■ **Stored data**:
---

(* ===== verification/Repos.v ===== *)
(** The durable repositories of applications, capabilities and deployments
    (repos/applications.rs, repos/capabilities.rs and repos/deployments.rs of
    labrys-control-plane) over one database: its tables with the constraints the
    statements run into, the transactions that write them and the reads that
    rebuild an aggregate. *)

From stdpp Require Import base option list strings pretty gmap sorting.
From Stdlib Require Import ZArith Lia.
From S2P Require Import Prelude External Errors Ids Resource State Deployment Capability Application.
From S2P Require Import Runtime Events AuditChain CpErrors ResourceStore CpStores.
Local Open Scope Z_scope.

(* ------------------------------------------------------------------ *)
(** * Names *)

Definition status_name (s : ApplicationStatus) : string :=
  match s with AsDraft => "draft" | AsActive => "active" | AsArchived => "archived" end.
Definition status_from_name : string → result ControlPlaneError ApplicationStatus :=
  named status_name [AsDraft; AsActive; AsArchived] "application status".
Definition observed_status_name (s : ObservedStatus) : string :=
  match s with
  | OUnknown => "unknown" | OHealthy => "healthy" | ODegraded => "degraded"
  | OUnhealthy => "unhealthy"
  end.
Definition observed_status_from_name : string → result ControlPlaneError ObservedStatus :=
  named observed_status_name [OUnknown; OHealthy; ODegraded; OUnhealthy] "observed status".
Definition mode_name (m : CapabilityMode) : string :=
  match m with Managed => "managed" | External => "external" | Adopted => "adopted" end.
Definition deployment_phase_name (p : DeploymentPhase) : string :=
  match p with
  | DpPending => "pending" | DpBuilding => "building" | DpDeploying => "deploying"
  | DpHealthy => "healthy" | DpDegraded => "degraded" | DpFailed => "failed"
  | DpSuperseded => "superseded" | DpRolledBack => "rolled_back"
  end.

Lemma status_from_status_name s : status_from_name (status_name s) = Ok s.
Proof. by destruct s. Qed.
Lemma observed_status_from_status_name s :
  observed_status_from_name (observed_status_name s) = Ok s.
Proof. by destruct s. Qed.
#[global] Arguments status_from_name : simpl never.
#[global] Arguments observed_status_from_name : simpl never.

(** A write scope: what [?] returns from is dropped without a commit. *)
Definition transaction {S E A} (m : M S E A) : M S E A := λ s,
  match m s with
  | Done (s', Ok a) => Done (s', Ok a)
  | Done (_, Err e) => Done (s, Err e)
  | Panic msg => Panic msg
  end.

(* ------------------------------------------------------------------ *)
(** * Tables *)

Section Tables.
Context `{JsonLib}.

Record ApplicationRow := mkApplicationRow {
  aw_id : string;
  aw_name : string;
  aw_origin : Json;
  aw_status : string;
  aw_created_at : DateTime;
  aw_updated_at : DateTime;
  aw_created_by : string;
  aw_updated_by : option string;
  aw_audit_event_ids : Json;
  aw_collections : Json;
}.
Record EnvironmentRow := mkEnvironmentRow {
  nw_id : string;
  nw_application_id : string;
  nw_kind : Json;
  nw_name : string;
  nw_refs : Json;
}.
Record DesiredRow := mkDesiredRow { sw_version : Z; sw_profiles : Json; sw_config : Json }.
Record ObservedRow := mkObservedRow {
  ow_desired_version : Z;
  ow_status : string;
  ow_last_observed_at : DateTime;
  ow_detail : option string;
}.
Record CapabilityRow := mkCapabilityRow {
  cw_id : string;
  cw_application_id : string;
  cw_environment_name : string;
  cw_capability : string;
  cw_provider : string;
  cw_mode : string;
  cw_binding : string;
  cw_record : Json;
  cw_updated_at : DateTime;
}.
Record DeploymentRow := mkDeploymentRow {
  dw_id : string;
  dw_application_id : string;
  dw_environment_id : string;
  dw_phase : string;
  dw_record : Json;
  dw_created_at : DateTime;
  dw_updated_at : DateTime;
}.

(** Each table under its primary key. *)
Record AppDb := mkDb {
  t_applications : gmap string ApplicationRow;
  t_environments : gmap string EnvironmentRow;
  t_desired : gmap string DesiredRow;
  t_observed : gmap string ObservedRow;
  t_resources : gmap string ResourceRow;
  t_deployments : gmap string DeploymentRow;
  t_capabilities : gmap string CapabilityRow;
  t_events : Serial EventRow;
  t_audit : list AuditRecord;
}.
Definition empty_db : AppDb := mkDb ∅ ∅ ∅ ∅ ∅ ∅ ∅ empty_serial [].
Definition set_applications t db :=
  mkDb t (t_environments db) (t_desired db) (t_observed db) (t_resources db) (t_deployments db)
    (t_capabilities db) (t_events db) (t_audit db).
Definition set_environments t db :=
  mkDb (t_applications db) t (t_desired db) (t_observed db) (t_resources db) (t_deployments db)
    (t_capabilities db) (t_events db) (t_audit db).
Definition set_desired t db :=
  mkDb (t_applications db) (t_environments db) t (t_observed db) (t_resources db)
    (t_deployments db) (t_capabilities db) (t_events db) (t_audit db).
Definition set_observed_states t db :=
  mkDb (t_applications db) (t_environments db) (t_desired db) t (t_resources db)
    (t_deployments db) (t_capabilities db) (t_events db) (t_audit db).
Definition set_resources t db :=
  mkDb (t_applications db) (t_environments db) (t_desired db) (t_observed db) t
    (t_deployments db) (t_capabilities db) (t_events db) (t_audit db).
Definition set_deployments t db :=
  mkDb (t_applications db) (t_environments db) (t_desired db) (t_observed db) (t_resources db) t
    (t_capabilities db) (t_events db) (t_audit db).
Definition set_capabilities t db :=
  mkDb (t_applications db) (t_environments db) (t_desired db) (t_observed db) (t_resources db)
    (t_deployments db) t (t_events db) (t_audit db).
Definition set_events t db :=
  mkDb (t_applications db) (t_environments db) (t_desired db) (t_observed db) (t_resources db)
    (t_deployments db) (t_capabilities db) t (t_audit db).
Definition set_audit_log t db :=
  mkDb (t_applications db) (t_environments db) (t_desired db) (t_observed db) (t_resources db)
    (t_deployments db) (t_capabilities db) (t_events db) t.

(** ** Constraints *)

Definition violates (table constraint : string) : ControlPlaneError :=
  CpDatabase ("statement on table " +:+ table +:+ " violates constraint " +:+ constraint).
Definition references {R} (table : string) (parent : gmap string R) (id : string) :
    result ControlPlaneError unit :=
  if is_some (parent !! id) then Ok tt else Err (violates table "foreign key").
(** [UNIQUE (application_id, name)], for a row about to be written. *)
Definition name_taken (db : AppDb) (row : EnvironmentRow) : bool :=
  existsb (λ r, bool_decide (nw_id r ≠ nw_id row) &&
             bool_decide (nw_application_id r = nw_application_id row) &&
             bool_decide (nw_name r = nw_name row)) (btree_values (t_environments db)).
(** [CHECK (version >= 1)]. *)
Definition version_check (version : Z) : result ControlPlaneError unit :=
  if decide (1 ≤ version) then Ok tt else Err (violates "desired_states" "version check").
End Tables.
(* ------------------------------------------------------------------ *)
(** * Executions *)

Inductive ProviderExecution :=
| PxAccepted (detail : string)
| PxReady (detail : string)
| PxDegraded (reason : string)
| PxFailed (reason recovery : string).
Definition failed_redacted (reason : string) (secrets : list string) : ProviderExecution :=
  let '(reason, recovery) := sanitize_failure reason secrets in PxFailed reason recovery.
Definition observation (e : ProviderExecution) : ProviderObservation :=
  match e with
  | PxAccepted detail => PoAccepted detail
  | PxReady detail => PoReady detail
  | PxDegraded reason => PoDegraded reason
  | PxFailed reason recovery => PoFailed reason recovery
  end.
Definition execution_target_phase (e : ProviderExecution) : ResourcePhase :=
  target_phase (observation e).
Definition redact_execution (outcome : ProviderExecution) (secrets : list string) :
    ProviderExecution :=
  match outcome with
  | PxAccepted detail => PxAccepted (redact detail secrets)
  | PxReady detail => PxReady (redact detail secrets)
  | PxDegraded reason => PxDegraded (redact reason secrets)
  | PxFailed reason recovery => PxFailed (redact reason secrets) recovery
  end.

(** The traits of the injected boundaries, over their own state [X]. *)
Record ProviderAdapter (X : Type) := {
  pa_key : string;
  pa_kind : ProviderKind;
  pa_execute : ProviderOperation → M X ControlPlaneError ProviderExecution;
}.
#[global] Arguments pa_key {X}.
#[global] Arguments pa_kind {X}.
#[global] Arguments pa_execute {X}.
Record OciRegistry (X : Type) := {
  or_push : RegistryArtifact → M X ControlPlaneError string;
  or_pull : string → M X ControlPlaneError string;
  or_push_content : RegistryArtifact → string → string → M X ControlPlaneError string;
}.
#[global] Arguments or_push {X}.
#[global] Arguments or_pull {X}.
#[global] Arguments or_push_content {X}.
(** The default of [push_content]. *)
Definition refuse_content {X} (_ : RegistryArtifact) (_ _ : string) : M X ControlPlaneError string :=
  mthrow (CpRegistry "registry adapter does not accept content bytes").
Record DomainDeliveryAdapter (X : Type) := {
  dd_ensure_dns : string → M X ControlPlaneError DnsState;
  dd_issue_certificate : string → M X ControlPlaneError CertificateState;
  dd_attach_traffic : Domain → Deployment → ExplicitApproval →
    M (X * DomainDelivery) ControlPlaneError unit;
  dd_certificate_evidence : string → X → X * option string;
}.
#[global] Arguments dd_ensure_dns {X}.
#[global] Arguments dd_issue_certificate {X}.
#[global] Arguments dd_attach_traffic {X}.
#[global] Arguments dd_certificate_evidence {X}.

(* ------------------------------------------------------------------ *)
(** * Local test doubles *)

Inductive InjectedFailure :=
| IfTimeout | IfProviderMismatch | IfCredentialLeak (secret : string) | IfTransient (reason : string).
Inductive ScriptedStep := SsExecution (e : ProviderExecution) | SsFailure (f : InjectedFailure).
Record LocalTestAdapter := mkTestAdapter {
  ta_steps : list ScriptedStep;
  ta_calls : list ProviderOperation;
}.
Definition with_steps (steps : list ProviderExecution) (self : LocalTestAdapter) :=
  mkTestAdapter (map SsExecution steps) (ta_calls self).
Definition with_failures (failures : list InjectedFailure) (self : LocalTestAdapter) :=
  mkTestAdapter (map SsFailure failures) (ta_calls self).

Section Doubles.
Context `{UuidLib}.

(** [Vec::pop] takes the last step of the script. *)
Definition test_execute (key : string) (operation : ProviderOperation) :
    M LocalTestAdapter ControlPlaneError ProviderExecution :=
  modify (λ a, mkTestAdapter (ta_steps a) (ta_calls a ++ [operation]));;
  a ← get;
  put (mkTestAdapter (removelast (ta_steps a)) (ta_calls a));;
  match last (ta_steps a) with
  | None => mret (PxAccepted (key +:+ " accepted " +:+ id_fmt (po_resource_id operation)))
  | Some (SsExecution outcome) => mret outcome
  | Some (SsFailure IfTimeout) =>
      mret (PxFailed ("provider " +:+ key +:+ " timed out on " +:+ id_fmt (po_resource_id operation))
              PROVIDER_FAILURE_RECOVERY)
  | Some (SsFailure IfProviderMismatch) =>
      mthrow (CpProvider ("provider " +:+ key +:+ " does not supply capability '"
                +:+ po_capability operation +:+ "'"))
  | Some (SsFailure (IfCredentialLeak secret)) =>
      mret (PxFailed ("provider error leaked credential " +:+ secret +:+ " for "
                        +:+ id_fmt (po_resource_id operation)) PROVIDER_FAILURE_RECOVERY)
  | Some (SsFailure (IfTransient reason)) => mret (PxFailed reason PROVIDER_FAILURE_RECOVERY)
  end.
Definition LocalTestAdapter_new (key : string) (kind : ProviderKind) :
    ProviderAdapter LocalTestAdapter :=
  {| pa_key := key; pa_kind := kind; pa_execute := test_execute key |}.
End Doubles.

---

■ **Task to carry out**:
Starting at the first line of the entries above, please extract each line up to and including the line with "match m with", unchanged, and add nothing.

■ **Solution**:
(* ===== verification/Repos.v ===== *)
(** The durable repositories of applications, capabilities and deployments
    (repos/applications.rs, repos/capabilities.rs and repos/deployments.rs of
    labrys-control-plane) over one database: its tables with the constraints the
    statements run into, the transactions that write them and the reads that
    rebuild an aggregate. *)

From stdpp Require Import base option list strings pretty gmap sorting.
From Stdlib Require Import ZArith Lia.
From S2P Require Import Prelude External Errors Ids Resource State Deployment Capability Application.
From S2P Require Import Runtime Events AuditChain CpErrors ResourceStore CpStores.
Local Open Scope Z_scope.

(* ------------------------------------------------------------------ *)
(** * Names *)

Definition status_name (s : ApplicationStatus) : string :=
  match s with AsDraft => "draft" | AsActive => "active" | AsArchived => "archived" end.
Definition status_from_name : string → result ControlPlaneError ApplicationStatus :=
  named status_name [AsDraft; AsActive; AsArchived] "application status".
Definition observed_status_name (s : ObservedStatus) : string :=
  match s with
  | OUnknown => "unknown" | OHealthy => "healthy" | ODegraded => "degraded"
  | OUnhealthy => "unhealthy"
  end.
Definition observed_status_from_name : string → result ControlPlaneError ObservedStatus :=
  named observed_status_name [OUnknown; OHealthy; ODegraded; OUnhealthy] "observed status".
Definition mode_name (m : CapabilityMode) : string :=
  match m with Managed => "managed" | External => "external" | Adopted => "adopted" end.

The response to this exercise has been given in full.